# [Records to use]
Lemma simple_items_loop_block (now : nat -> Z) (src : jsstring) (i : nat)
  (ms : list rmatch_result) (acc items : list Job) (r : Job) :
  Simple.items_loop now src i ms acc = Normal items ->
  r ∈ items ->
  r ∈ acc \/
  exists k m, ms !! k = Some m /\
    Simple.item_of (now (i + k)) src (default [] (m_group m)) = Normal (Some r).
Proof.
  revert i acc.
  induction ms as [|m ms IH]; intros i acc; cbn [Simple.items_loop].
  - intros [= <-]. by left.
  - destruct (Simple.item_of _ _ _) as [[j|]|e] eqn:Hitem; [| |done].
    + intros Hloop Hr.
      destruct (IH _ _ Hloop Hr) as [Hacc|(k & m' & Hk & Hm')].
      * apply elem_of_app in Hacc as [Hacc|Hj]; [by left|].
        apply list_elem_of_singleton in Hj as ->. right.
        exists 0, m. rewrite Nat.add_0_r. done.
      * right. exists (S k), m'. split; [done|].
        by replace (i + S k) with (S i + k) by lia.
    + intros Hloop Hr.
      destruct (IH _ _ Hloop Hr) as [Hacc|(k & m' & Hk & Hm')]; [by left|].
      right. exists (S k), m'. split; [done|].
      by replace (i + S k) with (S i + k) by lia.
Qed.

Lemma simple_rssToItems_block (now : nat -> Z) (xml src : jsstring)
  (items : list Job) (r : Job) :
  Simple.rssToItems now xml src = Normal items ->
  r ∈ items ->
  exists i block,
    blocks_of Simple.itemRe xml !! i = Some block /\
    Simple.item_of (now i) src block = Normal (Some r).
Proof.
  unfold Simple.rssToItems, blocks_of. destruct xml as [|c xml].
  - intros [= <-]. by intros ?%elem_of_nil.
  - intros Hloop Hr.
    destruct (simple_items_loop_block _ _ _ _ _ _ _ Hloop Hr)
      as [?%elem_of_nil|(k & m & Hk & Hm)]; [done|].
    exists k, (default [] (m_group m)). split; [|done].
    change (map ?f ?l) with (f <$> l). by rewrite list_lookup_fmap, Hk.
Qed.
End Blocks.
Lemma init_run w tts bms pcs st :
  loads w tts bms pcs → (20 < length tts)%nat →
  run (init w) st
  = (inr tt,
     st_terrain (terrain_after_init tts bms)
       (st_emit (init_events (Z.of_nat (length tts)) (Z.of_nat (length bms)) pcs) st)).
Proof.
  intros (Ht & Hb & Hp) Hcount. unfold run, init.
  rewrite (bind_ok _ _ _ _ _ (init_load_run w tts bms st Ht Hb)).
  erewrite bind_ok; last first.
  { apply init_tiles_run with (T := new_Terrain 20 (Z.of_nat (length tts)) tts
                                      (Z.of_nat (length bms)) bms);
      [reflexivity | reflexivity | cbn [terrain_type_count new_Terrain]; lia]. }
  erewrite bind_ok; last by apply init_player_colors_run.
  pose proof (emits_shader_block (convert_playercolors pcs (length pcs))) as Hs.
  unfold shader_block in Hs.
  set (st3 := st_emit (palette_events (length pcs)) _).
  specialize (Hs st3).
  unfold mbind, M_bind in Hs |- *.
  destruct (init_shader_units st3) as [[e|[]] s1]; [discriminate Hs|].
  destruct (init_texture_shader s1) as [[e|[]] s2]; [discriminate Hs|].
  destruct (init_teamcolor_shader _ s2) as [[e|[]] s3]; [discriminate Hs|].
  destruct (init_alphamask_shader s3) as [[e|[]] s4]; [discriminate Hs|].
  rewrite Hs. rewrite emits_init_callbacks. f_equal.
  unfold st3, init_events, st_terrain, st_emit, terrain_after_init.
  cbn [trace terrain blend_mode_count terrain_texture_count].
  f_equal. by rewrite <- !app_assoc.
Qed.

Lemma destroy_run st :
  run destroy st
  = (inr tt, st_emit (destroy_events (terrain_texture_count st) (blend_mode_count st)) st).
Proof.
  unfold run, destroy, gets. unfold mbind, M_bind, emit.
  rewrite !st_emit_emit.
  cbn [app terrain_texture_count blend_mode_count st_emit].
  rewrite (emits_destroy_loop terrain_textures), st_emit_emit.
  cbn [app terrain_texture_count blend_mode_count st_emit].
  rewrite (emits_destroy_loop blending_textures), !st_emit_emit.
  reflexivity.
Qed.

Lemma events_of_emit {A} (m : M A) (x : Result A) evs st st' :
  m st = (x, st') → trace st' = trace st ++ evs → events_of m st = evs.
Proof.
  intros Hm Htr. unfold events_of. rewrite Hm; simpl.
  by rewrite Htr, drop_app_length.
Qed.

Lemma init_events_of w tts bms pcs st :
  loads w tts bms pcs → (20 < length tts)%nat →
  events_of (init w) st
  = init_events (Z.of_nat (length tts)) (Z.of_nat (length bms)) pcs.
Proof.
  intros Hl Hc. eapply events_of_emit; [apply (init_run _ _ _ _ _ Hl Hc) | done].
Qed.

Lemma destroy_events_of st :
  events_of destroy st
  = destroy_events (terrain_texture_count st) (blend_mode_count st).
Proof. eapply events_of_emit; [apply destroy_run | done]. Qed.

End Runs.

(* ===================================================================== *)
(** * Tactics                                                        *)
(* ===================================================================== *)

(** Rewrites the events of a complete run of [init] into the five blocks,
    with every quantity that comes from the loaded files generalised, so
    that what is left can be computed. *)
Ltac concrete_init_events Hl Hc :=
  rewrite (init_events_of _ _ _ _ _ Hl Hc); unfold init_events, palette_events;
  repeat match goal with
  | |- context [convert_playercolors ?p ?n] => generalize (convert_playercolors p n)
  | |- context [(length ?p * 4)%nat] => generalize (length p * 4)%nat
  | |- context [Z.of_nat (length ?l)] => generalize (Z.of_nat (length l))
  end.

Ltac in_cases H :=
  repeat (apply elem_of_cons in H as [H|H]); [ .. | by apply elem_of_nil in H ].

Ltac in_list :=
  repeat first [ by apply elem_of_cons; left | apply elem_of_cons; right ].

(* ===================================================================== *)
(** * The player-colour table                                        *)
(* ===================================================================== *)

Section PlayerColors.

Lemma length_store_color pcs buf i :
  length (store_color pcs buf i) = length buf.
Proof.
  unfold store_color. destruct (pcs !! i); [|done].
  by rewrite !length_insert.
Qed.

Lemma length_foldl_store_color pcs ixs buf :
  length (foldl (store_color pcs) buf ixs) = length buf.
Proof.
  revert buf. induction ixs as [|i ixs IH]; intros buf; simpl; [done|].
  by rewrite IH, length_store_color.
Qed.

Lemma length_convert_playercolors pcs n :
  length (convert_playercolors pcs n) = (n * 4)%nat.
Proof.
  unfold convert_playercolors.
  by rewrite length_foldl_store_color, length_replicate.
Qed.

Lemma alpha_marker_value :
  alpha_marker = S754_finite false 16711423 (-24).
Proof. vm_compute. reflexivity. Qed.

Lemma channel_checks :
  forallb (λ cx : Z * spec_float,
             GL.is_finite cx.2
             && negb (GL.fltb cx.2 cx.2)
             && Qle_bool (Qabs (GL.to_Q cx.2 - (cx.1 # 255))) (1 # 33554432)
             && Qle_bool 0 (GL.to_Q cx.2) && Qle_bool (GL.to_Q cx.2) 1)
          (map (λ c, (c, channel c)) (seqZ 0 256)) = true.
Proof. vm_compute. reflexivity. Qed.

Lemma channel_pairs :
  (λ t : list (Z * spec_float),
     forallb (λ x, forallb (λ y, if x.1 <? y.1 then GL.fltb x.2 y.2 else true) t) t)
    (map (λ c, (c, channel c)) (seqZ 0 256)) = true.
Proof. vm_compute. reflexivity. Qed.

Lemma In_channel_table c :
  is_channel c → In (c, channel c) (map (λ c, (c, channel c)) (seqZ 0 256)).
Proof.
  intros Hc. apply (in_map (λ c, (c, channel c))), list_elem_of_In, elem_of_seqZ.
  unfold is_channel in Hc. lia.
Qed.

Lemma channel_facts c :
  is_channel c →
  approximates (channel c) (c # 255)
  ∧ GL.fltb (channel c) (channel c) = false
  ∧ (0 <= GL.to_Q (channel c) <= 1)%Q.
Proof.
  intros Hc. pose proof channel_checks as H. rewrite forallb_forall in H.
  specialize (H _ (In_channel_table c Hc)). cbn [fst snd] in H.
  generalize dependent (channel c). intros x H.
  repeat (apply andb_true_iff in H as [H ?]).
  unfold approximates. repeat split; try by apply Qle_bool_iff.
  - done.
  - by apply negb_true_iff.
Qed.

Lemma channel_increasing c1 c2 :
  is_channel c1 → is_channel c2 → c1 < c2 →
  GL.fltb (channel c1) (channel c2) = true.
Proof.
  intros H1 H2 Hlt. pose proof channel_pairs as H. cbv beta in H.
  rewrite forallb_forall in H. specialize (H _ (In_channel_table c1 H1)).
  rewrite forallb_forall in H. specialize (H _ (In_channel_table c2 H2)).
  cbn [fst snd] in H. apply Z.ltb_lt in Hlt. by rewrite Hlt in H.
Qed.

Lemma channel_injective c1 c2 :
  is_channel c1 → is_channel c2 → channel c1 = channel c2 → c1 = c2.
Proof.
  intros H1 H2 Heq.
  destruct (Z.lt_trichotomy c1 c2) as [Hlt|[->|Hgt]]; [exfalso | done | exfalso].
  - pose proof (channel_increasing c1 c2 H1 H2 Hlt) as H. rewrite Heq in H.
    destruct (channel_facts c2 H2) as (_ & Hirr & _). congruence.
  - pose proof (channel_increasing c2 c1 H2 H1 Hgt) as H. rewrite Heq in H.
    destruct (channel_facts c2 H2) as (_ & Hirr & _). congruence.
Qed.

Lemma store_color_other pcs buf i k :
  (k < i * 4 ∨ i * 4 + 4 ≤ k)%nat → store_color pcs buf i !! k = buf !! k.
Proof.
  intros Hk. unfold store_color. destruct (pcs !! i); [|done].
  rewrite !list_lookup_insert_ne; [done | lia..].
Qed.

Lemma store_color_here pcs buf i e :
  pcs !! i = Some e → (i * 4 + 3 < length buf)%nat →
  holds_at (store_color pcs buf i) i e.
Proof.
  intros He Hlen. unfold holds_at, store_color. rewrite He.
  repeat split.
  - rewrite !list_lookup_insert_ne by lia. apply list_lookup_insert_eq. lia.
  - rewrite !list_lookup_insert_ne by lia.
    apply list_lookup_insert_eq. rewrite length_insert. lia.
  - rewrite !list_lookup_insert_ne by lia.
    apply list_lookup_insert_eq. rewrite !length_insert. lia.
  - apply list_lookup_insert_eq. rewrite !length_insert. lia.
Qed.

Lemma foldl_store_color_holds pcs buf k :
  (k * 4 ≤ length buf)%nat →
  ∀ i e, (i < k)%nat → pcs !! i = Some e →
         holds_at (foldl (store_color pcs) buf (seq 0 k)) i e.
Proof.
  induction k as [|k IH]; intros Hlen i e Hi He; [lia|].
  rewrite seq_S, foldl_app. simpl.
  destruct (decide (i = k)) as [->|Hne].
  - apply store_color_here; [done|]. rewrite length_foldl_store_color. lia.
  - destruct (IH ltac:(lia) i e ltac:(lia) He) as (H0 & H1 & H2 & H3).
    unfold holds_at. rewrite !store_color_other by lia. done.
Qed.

# [What you will do]
Note which lines carry the word "generalize" in the material, then copy each of them.

# [Task solution]
  | |- context [convert_playercolors ?p ?n] => generalize (convert_playercolors p n)
  | |- context [(length ?p * 4)%nat] => generalize (length p * 4)%nat
  | |- context [Z.of_nat (length ?l)] => generalize (Z.of_nat (length l))
  generalize dependent (channel c). intros x H.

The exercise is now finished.